PROBLEM TO SOLVE
In the entries, find all lines that hold the word "start" and copy them.

[Collected data]
━━━━━━━━━━━━━━━━

Definition add ch tx (local : bool) : M TxPool bool :=
  let hash := tx_id tx in
  p ← get;
  match lk_Get hash (po_all p) with
  | Some _ => throw ErrAlreadyKnown
  | None =>
      known ← (if local then mret true else pure (as_containsTx tx (po_locals p)));
      let isLocal := (known : bool) in
      pure (validateTx marker_depth ch p tx isLocal);;
      make_room ch tx isLocal;;
      p ← get;
      from ← pure (account (po_signer p) tx);
      match po_pending p !! from with
      | Some list =>
          if tl_Overlaps tx list then
            let '((inserted, old), list') := tl_Add tx (cf_PriceBump (po_config p)) list in
            modify (upd_pending <[from := list']>);;
            if negb inserted then throw ErrReplaceUnderpriced
            else
              forget_old old;;
              index_Add tx isLocal;;
              queueTxEvent tx;;
              modify (upd_beats <[from := pc_now ch]>);;
              mret (match old with Some _ => true | None => false end)
          else add_queued ch tx from local isLocal
      | None => add_queued ch tx from local isLocal
      end
  end.

(** The errors of the batch, and the accounts to be promoted. *)
Fixpoint add_loop ch (txs : list Transaction) (local : bool) (errs : list (option error)) (dirty : accountSet) : M TxPool (list (option error) * accountSet) :=
  match txs with
  | [] => mret (errs, dirty)
  | tx :: txs' =>
      r ← try (add ch tx local);
      match (r : bool + error) with
      | inl false => dirty' ← pure (as_addTx tx dirty); add_loop ch txs' local (errs ++ [None]) dirty'
      | inl true => add_loop ch txs' local (errs ++ [None]) dirty
      | inr e => add_loop ch txs' local (errs ++ [Some e]) dirty
      end
  end.

Definition addTxsLocked ch (txs : list Transaction) (local : bool) : M TxPool (list (option error) * accountSet) :=
  p ← get;
  add_loop ch txs local [] (newAccountSet (po_signer p) []).

(** What is known or has no valid signature is sorted out first. *)
Fixpoint filter_known (p : TxPool) (txs : list Transaction) : outcome (list (option error) * list Transaction) :=
  match txs with
  | [] => Ret ([], [])
  | tx :: txs' =>
      match lk_Get (tx_id tx) (po_all p) with
      | Some _ => '(errs, news) ← filter_known p txs'; Ret (Some ErrAlreadyKnown :: errs, news)
      | None =>
          match (Sender (po_signer p) tx).1 with
          | Ret _ => '(errs, news) ← filter_known p txs'; Ret (None :: errs, tx :: news)
          | Err _ => '(errs, news) ← filter_known p txs'; Ret (Some ErrInvalidSender :: errs, news)
          | Panic => Panic
          end
      end
  end.

(** The errors of the new ones go into the empty slots. *)
Fixpoint merge_errs (errs newErrs : list (option error)) : list (option error) :=
  match errs, newErrs with
  | None :: errs', e :: newErrs' => e :: merge_errs errs' newErrs'
  | Some e :: errs', _ => Some e :: merge_errs errs' newErrs
  | _, _ => errs
  end.

(** The errors, and the set of accounts whose promotion is requested. *)
Definition addTxs ch (txs : list Transaction) (local : bool) : M TxPool (list (option error)) :=
  p ← get;
  '(errs, news) ← pure (filter_known p txs);
  match news with
  | [] => mret errs
  | _ =>
      '(newErrs, dirty) ← addTxsLocked ch news local;
      modify (upd_sched (on_promote dirty));;
      mret (merge_errs errs newErrs)
  end.

Definition AddLocals ch (txs : list Transaction) : M TxPool (list (option error)) :=
  p ← get; addTxs ch txs (negb (cf_NoLocals (po_config p))).

Definition AddRemotes ch (txs : list Transaction) : M TxPool (list (option error)) := addTxs ch txs false.

(** ** Promotion and demotion *)

(** Promoting the ready ones; those that were promoted are returned. *)
Fixpoint promote_loop ch addr (readies : list (option Transaction)) (promoted : list Transaction) : M TxPool (list Transaction) :=
  match readies with
  | [] => mret promoted
  | o :: readies' =>
      tx ← pure (deref o);
      ok ← promoteTx ch addr (tx_id tx) tx;
      promote_loop ch addr readies' (if (ok : bool) then promoted ++ [tx] else promoted)
  end.

(** The list is the one of the queue: every change of it is one of the pool. *)
Definition promote_account ch addr (promoted : list Transaction) : M TxPool (list Transaction) :=
  p ← get;
  match po_queue p !! addr with
  | None => mret promoted
  | Some list =>
      '(forwards, list) ← pure (tl_Forward (GetNonce (po_currentState p) addr) list);
      modify (upd_queue <[addr := list]>);;
      forget_all forwards;;
      counts ← pure (price_counts ch);
      let '((drops, _), list) :=
        if (counts : bool) then tl_Filter range_txs (GetBalance (po_currentState p) addr) (po_currentMaxGas p) list
        else (([], []), list) in
      modify (upd_queue <[addr := list]>);;
      forget_all (Some <$> drops);;
      let '(start, nonces) := nc_get (GetNonce (po_currentState p)) addr (po_pendingNonces p) in
      modify (upd_nonces (fun _ => nonces));;
      '(readies, list) ← pure (tl_Ready start list);
      modify (upd_queue <[addr := list]>);;
      promoted ← promote_loop ch addr readies promoted;
      '(caps, list) ← pure (if as_contains addr (po_locals p) then Ret ([], list) else tl_Cap (i64 (cf_AccountQueue (po_config p))) list);
      modify (upd_queue <[addr := list]>);;
      forget_all caps;;
      priced_Removed (zlen forwards + zlen drops + zlen caps);;
      when (tl_Empty list) (modify (upd_queue (delete addr));; modify (upd_beats (delete addr)));;
      mret promoted
  end.

Fixpoint promoteExecutables ch (accounts : list Address) (promoted : list Transaction) : M TxPool (list Transaction) :=
  match accounts with
  | [] => mret promoted
  | addr :: accounts' => promoted ← promote_account ch addr promoted; promoteExecutables ch accounts' promoted
  end.

Definition requeue_all ch (txs : list (option Transaction)) : M TxPool unit :=
  for_each (fun o => t ← pure (deref o); _ ← try (enqueueTx ch (tx_id t) t false false); mret tt) txs.

Definition demote_account ch addr : M TxPool unit :=
  p ← get;
  match po_pending p !! addr with
  | None => mret tt
  | Some list =>
      let nonce := GetNonce (po_currentState p) addr in
      '(olds, list) ← pure (tl_Forward nonce list);
      modify (upd_pending <[addr := list]>);;
      forget_all olds;;
      let '((drops, invalids), list) := tl_Filter range_txs (GetBalance (po_currentState p) addr) (po_currentMaxGas p) list in
      modify (upd_pending <[addr := list]>);;
      forget_all (Some <$> drops);;
      priced_Removed (zlen olds + zlen drops);;
      requeue_all ch (Some <$> invalids);;
      '(gapped, list) ← pure (if (0 <? tl_Len list)%nat && (match sm_Get nonce (tl_txs list) with None => true | Some _ => false end) then tl_Cap 0 list else Ret ([], list));
      modify (upd_pending <[addr := list]>);;
      requeue_all ch gapped;;
      when (tl_Empty list) (modify (upd_pending (delete addr)))
  end.

Definition demoteUnexecutables ch : M TxPool unit :=
  p ← get;
  for_each (demote_account ch) (range_lists (po_pending p)).*1.

(** ** Truncation *)

Definition count_lists (m : gmap Address txList) : Z := foldr (fun al n => Z.of_nat (tl_Len al.2) + n) 0 (range_lists m).

(** One transaction less for an offender. *)
Definition cap_one addr : M TxPool unit :=
  p ← get;
  list ← pure (deref (po_pending p !! addr));
  '(caps, list) ← pure (tl_Cap (Z.of_nat (tl_Len list) - 1) list);
  modify (upd_pending <[addr := list]>);;
  for_each (fun o =>
    tx ← pure (deref o);
    lookup_Remove (tx_id tx);;
    modify (fun p => upd_nonces (nc_setIfLower (GetNonce (po_currentState p)) addr (Nonce tx)) p)) caps;;
  priced_Removed (zlen caps).

(** [pool.pending[addr].Len()] *)
Definition pending_len (p : TxPool) addr : outcome Z := list ← deref (po_pending p !! addr); Ret (Z.of_nat (tl_Len list)).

━━━━━━━━━━━━━━━━

ANSWER AREA
      let '(start, nonces) := nc_get (GetNonce (po_currentState p)) addr (po_pendingNonces p) in
      '(readies, list) ← pure (tl_Ready start list);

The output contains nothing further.